The Column, The Column-09-06-2011, Volume 7, Issue 16

A technique has been developed that allows scientists to track urban atmospheric plumes from manmade biofuels using a unique isotopic signature found in vehicle emissions.

A technique has been developed that allows scientists to track urban atmospheric plumes from manmade biofuels using a unique isotopic signature found in vehicle emissions.
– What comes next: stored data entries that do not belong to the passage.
(** * Dependency discovery of the default resource interpreter

    A shallow embedding of
    [pkg/resourceinterpreter/defaultinterpreter/dependencies.go]:
    the registry of per-kind dependency interpreters, the five extractors,
    [getDependenciesFromPodTemplate], [getServiceDependencies] and
    [getDependentServiceNames], followed by the properties the design
    document states about them.

    Go maps are stdpp [gmap]s, [sets.String] is [gset string], a nil-able
    map is an [option], a Go result pair [(value, error)] is a Rocq pair
    whose second component is [None] for a nil error. *)

From Stdlib Require Import Ascii.
From stdpp Require Import gmap strings list fin_maps sets.

(** ** Kubernetes API data, as far as the code reads it *)

(** [corev1.ServiceType] is a Go string type. *)
Definition ServiceType : Type := string.
Definition ServiceTypeClusterIP : ServiceType := "ClusterIP".
Definition ServiceTypeNodePort : ServiceType := "NodePort".
Definition ServiceTypeLoadBalancer : ServiceType := "LoadBalancer".
Definition ServiceTypeExternalName : ServiceType := "ExternalName".

(** [corev1.Service]: [service.Name], [service.Spec.Type] and
    [service.Spec.Selector]; the selector is a Go map that may be nil. *)
Record Service : Type := mkService {
  Service_Name : string;
  Service_Type : ServiceType;
  Service_Selector : option (gmap string string)
}.

(** ** The label selector of [k8s.io/apimachinery/pkg/labels] *)

(** Modelled from the spec: the package [k8s.io/apimachinery/pkg/labels]
    is a library outside the sources.  A selector built from a set is the
    list of its equality requirements, one per (key, value) pair. *)
Definition SelectorFromSet (ls : gmap string string) : list (string * string) :=
  map_to_list ls.

(** Modelled from the spec: [Selector.Matches] of the same library.  Every
    requirement must find its key in the label set with an equal value. *)
Definition Matches (sel : list (string * string)) (ls : gmap string string) : bool :=
  forallb (λ r, match ls !! r.1 with
                | Some v => String.eqb v r.2
                | None => false
                end) sel.

(** ** The service matcher *)

(** One turn of the loop of [getDependentServiceNames]: the two [continue]
    guards, then the selector test and the insertion. *)
Definition visitService (podLabels : gmap string string)
    (dependentServices : gset string) (service : Service) : gset string :=
  if String.eqb (Service_Type service) ServiceTypeLoadBalancer then dependentServices
  else match Service_Selector service with
       | None => dependentServices
       | Some selector =>
           if Matches (SelectorFromSet selector) podLabels
           then {[Service_Name service]} ∪ dependentServices
           else dependentServices
       end.

Definition getDependentServiceNames (podLabels : gmap string string)
    (serviceList : list Service) : gset string :=
  foldl (visitService podLabels) ∅ serviceList.

(** The services the loop inserts: those that pass both guards and whose
    selector pairs are all among the pod's labels. *)
Definition selects (podLabels : gmap string string) (service : Service) : Prop :=
  Service_Type service ≠ ServiceTypeLoadBalancer ∧
  ∃ selector, Service_Selector service = Some selector ∧
              ∀ k v, selector !! k = Some v → podLabels !! k = Some v.

(** ** Go values the extractors pass around *)

(** A Go [error] value, identified by what its [Error()] method prints. *)
Record error : Type := errorString { Error : string }.

(** [fmt.Errorf(format, err)] for a format that ends in its only verb [%v]:
    [prefix] is the format without the verb. *)
Definition Errorf (prefix : string) (err : error) : error :=
  errorString (prefix +:+ Error err).

(** [configv1alpha1.DependentObjectReference]. *)
Record DependentObjectReference : Type := mkRef {
  APIVersion : string;
  Kind : string;
  Namespace : string;
  Name : string
}.

(** [schema.GroupVersion] and [schema.GroupVersionKind]. *)
Record GroupVersion : Type := mkGV { gv_Group : string; gv_Version : string }.
Record GroupVersionKind : Type := mkGVK {
  gvk_Group : string;
  gvk_Version : string;
  gvk_Kind : string
}.

Definition WithKind (gv : GroupVersion) (kind : string) : GroupVersionKind :=
  mkGVK (gv_Group gv) (gv_Version gv) kind.

#[global] Instance error_eq_dec : EqDecision error.
Proof. solve_decision. Defined.
#[global] Instance DependentObjectReference_eq_dec : EqDecision DependentObjectReference.
Proof. solve_decision. Defined.
#[global] Instance GroupVersionKind_eq_dec : EqDecision GroupVersionKind.
Proof. solve_decision. Defined.
#[global] Instance GroupVersionKind_countable : Countable GroupVersionKind.
Proof.
  apply (inj_countable' (λ k, (gvk_Group k, gvk_Version k, gvk_Kind k))
                        (λ t, mkGVK t.1.1 t.1.2 t.2)).
  by intros [].
Defined.

(** Modelled from the spec: the group and version constants of [k8s.io/api]
    (a library outside the sources); the core group has the empty name. *)
Definition appsv1_SchemeGroupVersion : GroupVersion := mkGV "apps" "v1".
Definition batchv1_SchemeGroupVersion : GroupVersion := mkGV "batch" "v1".
Definition corev1_SchemeGroupVersion : GroupVersion := mkGV "" "v1".

(** Modelled from the spec: the kind names of [pkg/util], whose constants
    file is not part of the sources. *)
Definition DeploymentKind : string := "Deployment".
Definition JobKind : string := "Job".
Definition PodKind : string := "Pod".
Definition DaemonSetKind : string := "DaemonSet".
Definition StatefulSetKind : string := "StatefulSet".

(** ** The world an extractor runs in *)

(** [client.ListOptions], of which the code sets the namespace only. *)
Record ListOptions : Type := mkListOptions { ListOptions_Namespace : string }.

(** [client.Client], of which the code calls [List] on a [ServiceList]:
    the read fails with an error or fills in the items. *)
Record Client : Type := mkClient {
  List : ListOptions → error + list Service
}.

(** The order in which one [for k := range m] loop visits the keys of a Go
    map: any enumeration of the keys, each exactly once. *)
Record MapOrder : Type := mkMapOrder {
  keysOf : gset string → list string;
  keysOf_perm : ∀ s, keysOf s ≡ₚ elements s
}.

(** The state threaded through a call: the iteration orders the runtime
    will hand to the [range] loops still to come, and the log of the
    cluster reads performed so far. *)
Record World : Type := mkWorld {
  orders : nat → MapOrder;
  reads : list ListOptions
}.

Definition M (A : Type) : Type := World → A * World.

Definition ret {A : Type} (a : A) : M A := λ w, (a, w).

Definition bind {A B : Type} (m : M A) (k : A → M B) : M B :=
  λ w, let (a, w') := m w in k a w'.

Notation "x <- m ;; k" := (bind m (λ x, k))
  (at level 100, m at next level, right associativity, only parsing).

(** The keys of a set in the order of the next [range] loop. *)
Definition rangeKeys (s : gset string) : M (list string) :=
  λ w, (keysOf (orders w 0) s, mkWorld (λ n, orders w (S n)) (reads w)).

(** [cl.List(ctx, serviceList, opts)]: the read is logged, its outcome is
    the client's. *)
Definition callList (cl : Client) (opts : ListOptions) : M (error + list Service) :=
  λ w, (List cl opts, mkWorld (orders w) (reads w ++ [opts])).

(** ** Collaborators outside the sources *)

(** The typed workloads of [k8s.io/api], the generic object, the converters
    of [pkg/util/helper], [GetPodFromTemplate] and the two name scanners
    are used by the code but defined elsewhere: the extractors are
    embedded over any implementation of them. *)
Class Collaborators : Type := {
  Unstructured : Type;
  Deployment : Type;
  Job : Type;
  DaemonSet : Type;
  StatefulSet : Type;
  Pod : Type;
  PodTemplateSpec : Type;
  Object : Type;
  OwnerReference : Type;
  (* [object.GroupVersionKind()] *)
  Unstructured_GroupVersionKind : Unstructured → GroupVersionKind;
  (* [podObj.Namespace], [podObj.GetNamespace()] and [podObj.Labels] *)
  Pod_Namespace : Pod → string;
  Pod_Labels : Pod → gmap string string;
  (* [x.Spec.Template] and the conversion of [x] to [runtime.Object] *)
  Deployment_Spec_Template : Deployment → PodTemplateSpec;
  Deployment_Object : Deployment → Object;
  Job_Spec_Template : Job → PodTemplateSpec;
  Job_Object : Job → Object;
  DaemonSet_Spec_Template : DaemonSet → PodTemplateSpec;
  DaemonSet_Object : DaemonSet → Object;
  StatefulSet_Spec_Template : StatefulSet → PodTemplateSpec;
  StatefulSet_Object : StatefulSet → Object;
  (* package [helper] *)
  ConvertToDeployment : Unstructured → error + Deployment;
  ConvertToJob : Unstructured → error + Job;
  ConvertToPod : Unstructured → error + Pod;
  ConvertToDaemonSet : Unstructured → error + DaemonSet;
  ConvertToStatefulSet : Unstructured → error + StatefulSet;
  GetPodFromTemplate :
    PodTemplateSpec → Object → option OwnerReference → error + Pod;
  (* the scanners, both returning a [sets.String] *)
  getConfigMapNames : Pod → gset string;
  getSecretNames : Pod → gset string
}.

(** ** The extractors *)

Section Extractors.
Context `{Collaborators}.

(** What a Go function declared to return
    [([]configv1alpha1.DependentObjectReference, error)] hands back; a nil
    slice is the empty list. *)
Definition Result : Type := (list DependentObjectReference * option error)%type.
Ethanol is used in making biofuels and as these fuels become more widely used, interest in their influence on air quality is increasing. When biofuels are burnt the remaining ethanol emitted as exhaust has a much higher 13C to 12C ratio than the ethanol naturally emitted by tropical plants. A study published in Environmental Science & Technology has suggested that this signature can be used to track plumes as they drift away from urban areas.1

The researchers collected and analysed air from downtown Miami, Florida, USA, and the nearby Everglades National Park. The components of the air samples from the two locations were first separated using gas chromatography, before the abundance of each carbon isotope was measured via a mass spectrometer. The study found that 75% of ethanol in Miami’s urban air came from manmade biofuels, while the majority of ethanol in the Everglades air was emitted from plants, even though a small quantity of city pollution from a nearby road floats into the park.

It is estimated that plants currently release three times as much ethanol as manmade sources but the authors of the study warn that as the amount of ethanol used in fuels increases this should change.

1. B.M. Giebel, P.K. Swart and D.D. Riemer, Environ. Sci. Technol., 45(15), 6661–6669 (2011).